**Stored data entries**
Lemma grow_entry : (NDIRECT <= nb < 268)%nat -> din_addr din NDIRECT <> 0 -> din_addr din NDIRECT < 1000 -> x < 2 ^ 32 ->
  let ind := din_addr din NDIRECT in
  file_ok (<[Z.to_nat ind := put32 (4 * (nb - NDIRECT)) x (block_at img ind)]> img) (own ++ [(j, Blk nb)]) j din (S nb) c.
Proof.
  intros Hnb Hnz Hlt Hx ind. pose proof Hfile as [Hd Hby Hn Hl Hb Hi Ho Hoi Hdat].
  destruct (Hoi Hnz) as (ii & Eind & Hown). fold ind in Eind, Hnz, Hlt. set (img' := <[_ := _]> img).
  pose proof (block_at_ok img own ind Hfine ltac:(lia)) as [_ [Hlen _]].
  assert (forall y, 0 <= y -> block_at img' y = if decide (y = ind) then put32 (4 * (nb - NDIRECT)) x (block_at img ind) else block_at img y) as Eg
    by (intros y Hy; apply (block_at_insert img own); [done|lia|done]).
  assert (forall bn, (bn < 268)%nat -> blk img' din bn = if decide (bn = nb) then x else blk img din bn) as Eb.
  { intros bn Hbn. unfold blk. fold ind. destruct (bn <? NDIRECT)%nat eqn:E; [apply Nat.ltb_lt in E; by rewrite decide_False by lia|].
    apply Nat.ltb_ge in E. rewrite (proj2 (Z.eqb_neq ind 0)), Eg, decide_True by (done || lia). case_decide as Ebn.
    - subst bn. rewrite get32_put32_same by lia. apply u32_small. unfold x. lia.
    - apply get32_put32_disj; lia. }
  assert (forall bn, (bn < nb)%nat -> blk img din bn <> ind) as Hne.
  { intros bn Hbn E. destruct (Ho bn Hbn) as (i & Ei & Hw). rewrite E, Eind in Ei. assert (i = ii) as -> by lia. congruence. }
  split; try done; try lia.
  - intros bn Hbn. rewrite Eb by done. case_decide; [unfold x; lia|]. rewrite Hb by done. lia.
  - intros bn Hbn. rewrite Eb by lia. case_decide as E.
    + subst bn. exists (length own). split; [done|apply own_new].
    + destruct (Ho bn ltac:(lia)) as (i & ? & ?). exists i. split; [done|by apply lookup_app_l_Some].
  - intros _. exists ii. split; [done|by apply lookup_app_l_Some].
  - intros o Ho'. assert (o / 1024 < S nb)%nat as Hq by (apply Nat.Div0.div_lt_upper_bound; lia). pose proof (div_mod_nat o).
    rewrite Eb by lia. case_decide as E.
    + intros Hx'. pose proof (lookup_lt_Some _ _ _ Hown). rewrite Eg, decide_False by (unfold x; lia). apply new_block_zero; [done|lia].
    + assert (0 <= blk img din (o / 1024)) by (destruct (Ho (o / 1024)%nat) as (? & -> & _); lia).
      pose proof (Hne (o / 1024)%nat ltac:(lia)). rewrite Eg, decide_False by done. apply Hdat. nia.
Qed.
End grow.

(** There is an indirect block only if it is needed. *)
Definition tidy (din : list Z) (nb : nat) : Prop := din_addr din NDIRECT <> 0 -> (NDIRECT < nb)%nat.

(** type, major, minor, nlink and size. *)
Definition fields (din : list Z) : list Z := getb 0 12 din.

Lemma fields_set_addr i x din : length din = SIZEOF_DINODE -> (i <= NDIRECT)%nat -> fields (set_addr i x din) = fields din.
Proof. intros Hl Hi. unfold fields, set_addr, put32. apply getb_putb_disj; rewrite length_bytes_of; lia. Qed.

Lemma block_ok_put32 off v b : block_ok b -> (off + 4 <= BSIZE)%nat -> block_ok (put32 off v b).
Proof.
  intros [Hl Hb] Hoff. split; [rewrite length_put32; lia|]. apply putb_bytes_ok; [apply bytes_of_ok|done].
Qed.

(** What block_for() returns and leaves: [nb'] blocks, of which block [fbn] is at
    [x]. *)
Definition block_made (j : nat) (img : list (list Z)) (fi : Z) (own : list (nat * slot)) (din c : list Z) (nb fbn : nat)
    (r : Z * list Z) (s : mkst) : Prop :=
  let '(x, din') := r in
  let nb' := Nat.max nb (S fbn) in
  exists img' own', s = st img' fi own' /\ img_fine img' own' /\ file_ok img' own' j din' nb' c /\ tidy din' nb' /\
    took j img own img' own' /\ x = blk img' din' fbn /\ fields din' = fields din /\
    (length own' + use nb = length own + use nb')%nat /\
    (length own' = length own \/ x = base + Z.of_nat (length own') - 1).

Section block_for.
Context (j : nat) (img : list (list Z)) (fi : Z) (own : list (nat * slot)) (din c : list Z) (nb fbn : nat).
Context (Hfine : img_fine img own) (Hfile : file_ok img own j din nb c) (Htidy : tidy din nb).
Context (Hfbn : (fbn <= nb)%nat) (Hmax : (fbn < 268)%nat) (Hown : (length own <= 954)%nat).
Notation fits := (length own + use (Nat.max nb (S fbn)) <= 954 + use nb)%nat.

(** The block exists. *)
Lemma block_for_old : (fbn < nb)%nat -> block_made j img fi own din c nb fbn (blk img din fbn, din) (st img fi own).
Proof.
  intros Hlt. cbn [block_made]. replace (Nat.max nb (S fbn)) with nb by lia. exists img, own. split_and!; try done; [apply took_refl|by left].
Qed.

Lemma block_for_direct : (fbn < NDIRECT)%nat ->
  runs (block_for din fbn (st img fi own)) fits (block_made j img fi own din c nb fbn).
Proof.
  intros Hd. unfold block_for. rewrite (proj2 (Nat.ltb_lt fbn NDIRECT)) by done. pose proof Hfile as [Hlen _ _ _ Hb _ _ _ _].
  assert (blk img din fbn = din_addr din fbn) as E by (unfold blk; by rewrite (proj2 (Nat.ltb_lt fbn NDIRECT))).
  destruct (din_addr din fbn =? 0) eqn:E0.
  - apply Z.eqb_eq in E0. assert (fbn = nb) as ->. { specialize (Hb fbn Hmax). rewrite E, E0 in Hb. lia. }
    unfold mbind, F_bind. rewrite next_block_eq by lia. rewrite (st_snoc _ _ _ (j, Blk nb)). cbn [runs mret F_ret block_made].
    replace (Nat.max nb (S nb)) with (S nb) by lia. exists img, (own ++ [(j, Blk nb)]). split_and!; try done.
    + by apply img_fine_more.
    + apply grow_direct; [done..|]. lia.
    + unfold tidy. rewrite din_addr_set, decide_False by lia. intros H%Htidy. lia.
    + split; [exists [(j, Blk nb)]; split; [done|by constructor]|done..].
    + unfold blk. rewrite (proj2 (Nat.ltb_lt nb NDIRECT)) by done. rewrite din_addr_set, decide_True by lia. rewrite u32_small; lia.
    + apply fields_set_addr; lia.
    + unfold use. rewrite length_app. cbn [length]. rewrite !(proj2 (Nat.ltb_ge _ _)) by lia. lia.
    + right. rewrite length_app. cbn [length]. lia.
  - apply Z.eqb_neq in E0. cbn [runs mret F_ret]. rewrite <- E. apply block_for_old. apply Hb; [done|]. by rewrite E.
Qed.
(** The root directory has its entries and then zeroes, if they do not end with a
    block; the arguments are its files, and no block belongs to two inodes. *)
Record initial_fs (k : kst) (used : Z) (args : list input) : Prop := InitialFs {
  if_layout : fs_layout k;
  if_meta : meta_used k;
  if_bits : forall b, 0 <= b < sb_size (k_sb k) -> bit_used k b = (b <? used);
  if_root : forall ip0, i_dev ip0 = ROOTDEV -> let ip := disk_inode k ROOTINO ip0 in
    i_type ip = T_DIR /\ i_nlink ip = 1 /\
    (((length args + 2) mod 64 <> 0)%nat -> dir_ok k ip /\
      exists n, dirents k ip = root_entries args ++ replicate n (replicate SIZEOF_DIRENT 0));
  if_files : forall j a ip0, args !! j = Some a -> i_dev ip0 = ROOTDEV -> let ip := disk_inode k (inum_of (S j)) ip0 in
    inode_ok k ip /\ i_type ip = T_FILE /\ i_nlink ip = 1 /\ content k ip = bytes_of_input a;
  if_free : forall n, Z.of_nat (length args) + 2 <= n < sb_ninodes (k_sb k) -> get16 (dinode_off n) (kview k (IBLOCK n (k_sb k))) = 0;
  if_disjoint : forall j j' bn bn' ip0 ip0', (j <= length args)%nat -> (j' <= length args)%nat -> 0 <= bn < MAXFILE -> 0 <= bn' < MAXFILE ->
    iblock k (disk_inode k (inum_of j) ip0) bn <> 0 ->
    iblock k (disk_inode k (inum_of j) ip0) bn = iblock k (disk_inode k (inum_of j') ip0') bn' -> j = j' }.

Lemma chunks_concat (n : nat) (es : list (list Z)) : Forall (fun e => length e = n) es ->
  (fun j => getb (n * j) n (concat es)) <$> seq 0 (length es) = es.
Proof.
  induction 1 as [|e es He _ IH]; [done|]. cbn [length seq fmap list_fmap concat]. f_equal.
  - rewrite Nat.mul_0_r. unfold getb. by rewrite drop_0, take_app_le, take_ge by lia.
  - rewrite <- IH at 2. rewrite <- fmap_S_seq, <- list_fmap_compose. apply list_fmap_ext. intros i j _. cbn [compose].
    unfold getb. rewrite drop_app_ge by lia. do 2 f_equal. lia.
Qed.

Lemma concat_zeros a b : concat (replicate a (replicate b 0)) = replicate (a * b) 0.
Proof. induction a as [|a IH]; [done|]. cbn [replicate concat Nat.mul]. by rewrite IH, replicate_add. Qed.

Lemma entries_len args : forall n, Forall (fun e => length e = 16%nat) (entries n args) /\ length (entries n args) = length args.
Proof.
  induction args as [|a args IH]; intros n; [done|]. destruct (IH (S n)). cbn [entries length]. split; [|lia]. constructor; [apply length_dirent|done].
Qed.

Lemma root_entries_len args : Forall (fun e => length e = 16%nat) (root_entries args) /\ length (root_entries args) = (length args + 2)%nat.
Proof.
  destruct (entries_len args 2) as [H1 H2]. unfold root_entries. cbn [length]. split; [|lia]. by repeat (constructor; [apply length_dirent|]).
Qed.
(** The search goes on over blocks below the one that precedes [bp] ... *)
Lemma find_before h bp e f : forall vs lo, seg (h_hdr h) vs e -> ordered lo vs -> (end_of lo vs < e \/ vs = []) -> e < bp ->
  free_find (length vs + f) h bp (first_addr vs e) = free_find f h bp e.
Proof.
  induction vs as [|[a n] vs IH]; intros lo Hs Ho He Hbp; [done|]. cbn [seg ordered end_of length Nat.add first_addr] in *.
  destruct Hs as [Ha Hs], Ho as (Hlo & Hn & Ho). destruct He as [He|]; [|done]. cbn [free_find]. destruct (hptr_eq _ _ _ _ Ha) as [-> _].
  pose proof (end_of_le _ _ Ho). assert (a < first_addr vs e /\ first_addr vs e <= e) as [H1 H2].
  { destruct vs as [|[b m] vs]; cbn [first_addr]; [cbn [end_of] in *; lia|]. cbn [ordered end_of] in *. destruct Ho as (? & ? & Ho).
    apply end_of_le in Ho. lia. }
  rewrite (proj2 (Z.ltb_ge bp _)), andb_false_r, (proj2 (Z.leb_gt _ a)) by lia. cbn [andb]. by apply (IH _ Hs Ho); auto.
Qed.

(** ... and over blocks above it, to the static header. *)
Lemma find_after h bp base f : forall vs lo, seg (h_hdr h) vs base -> ordered lo vs -> bp <= lo -> base < bp ->
  free_find (length vs + f) h bp (first_addr vs base) = free_find f h bp base.
Proof.
  induction vs as [|[a n] vs IH]; intros lo Hs Ho Hlo Hbp; [done|]. cbn [seg ordered length Nat.add first_addr] in *.
  destruct Hs as [Ha Hs], Ho as (Hlo' & Hn & Ho). cbn [free_find]. destruct (hptr_eq _ _ _ _ Ha) as [-> _].
  rewrite (proj2 (Z.ltb_ge a bp)) by lia. cbn [andb orb]. rewrite <- (IH _ Hs Ho) by lia.
  assert ((first_addr vs base <=? a) && (bp <? first_addr vs base) = false) as ->; [|done].
  destruct vs as [|[b m] vs]; cbn [first_addr ordered] in *; apply andb_false_iff; [right|left]; lia.
Qed.
(** test the exec() code that cleans up if it runs out of memory. *)
Definition execout (fuel : nat) : U unit :=
  uforM (upto 15) (fun avail =>
    pid ← fork;
    bad (pid <? 0) (line "fork failed") [];;
    if pid =? 0 then
      eat_memory fuel (mret tt);;
      uforM (upto avail) (fun _ => sbrk (-4096);; mret tt);;
      close 1;;
      exec "echo" [str "echo"; str "x"];;
      uexit 0
    else wait0;; mret tt);;
  uexit 0.

(** The loop of countfree() that counts the reports. *)
Fixpoint count_reports (fuel : nat) (fd n : Z) : U Z :=
  match fuel with
  | O => UFuel
  | S fuel =>
      '(cc, _) ← read fd 1;
      bad (cc <? 0) (line "read() failed in countfree()") [];;
      if cc =? 0 then mret n else count_reports fuel fd (n + 1)
  end.

(** use sbrk() to count how many free physical memory pages there are. *)
Definition countfree (fuel : nat) : U Z :=
  '(r, (rfd, wfd)) ← call SPipe;
  bad (r <? 0) (line "pipe() failed in countfree()") [];;
  pid ← fork;
  bad (pid <? 0) (line "fork failed in countfree()") [];;
  (if pid =? 0 then
     close rfd;;
     eat_memory fuel (n ← write wfd (str "x"); bad (negb (n =? 1)) (line "write() failed in countfree()") []);;
     uexit 0
   else mret tt);;
  close wfd;;
  n ← count_reports fuel rfd 0;
  close rfd;;
  wait0;;
  mret n.

(** The loop of mem() that allocates: the blocks, last first, which the program
    links through their first word. *)
Fixpoint mem_alloc (base : Z) (fuel : nat) (h : heap) (ms : list Z) : U (list Z * heap) :=
  match fuel with
  | O => UFuel
  | S fuel' =>
      '(m2, h) ← malloc base fuel h 10001;
      if m2 =? 0 then mret (ms, h) else mem_alloc base fuel' h (m2 :: ms)
  end.
Fixpoint mem_free (fuel : nat) (h : heap) (ms : list Z) : U heap :=
  match ms with
  | [] => mret h
  | m1 :: ms => match free fuel h m1 with Some h => mem_free fuel h ms | None => UFuel end
  end.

**What the task requires**
Produce only the lines from the line containing "Ho as (? & ? & Ho)." through the line containing "ordered length Nat.add first_addr] in *.", inclusive of both, exactly as they stand in the entries above.

**Result**
  { destruct vs as [|[b m] vs]; cbn [first_addr]; [cbn [end_of] in *; lia|]. cbn [ordered end_of] in *. destruct Ho as (? & ? & Ho).
    apply end_of_le in Ho. lia. }
  rewrite (proj2 (Z.ltb_ge bp _)), andb_false_r, (proj2 (Z.leb_gt _ a)) by lia. cbn [andb]. by apply (IH _ Hs Ho); auto.
Qed.

(** ... and over blocks above it, to the static header. *)
Lemma find_after h bp base f : forall vs lo, seg (h_hdr h) vs base -> ordered lo vs -> bp <= lo -> base < bp ->
  free_find (length vs + f) h bp (first_addr vs base) = free_find f h bp base.
Proof.
  induction vs as [|[a n] vs IH]; intros lo Hs Ho Hlo Hbp; [done|]. cbn [seg ordered length Nat.add first_addr] in *.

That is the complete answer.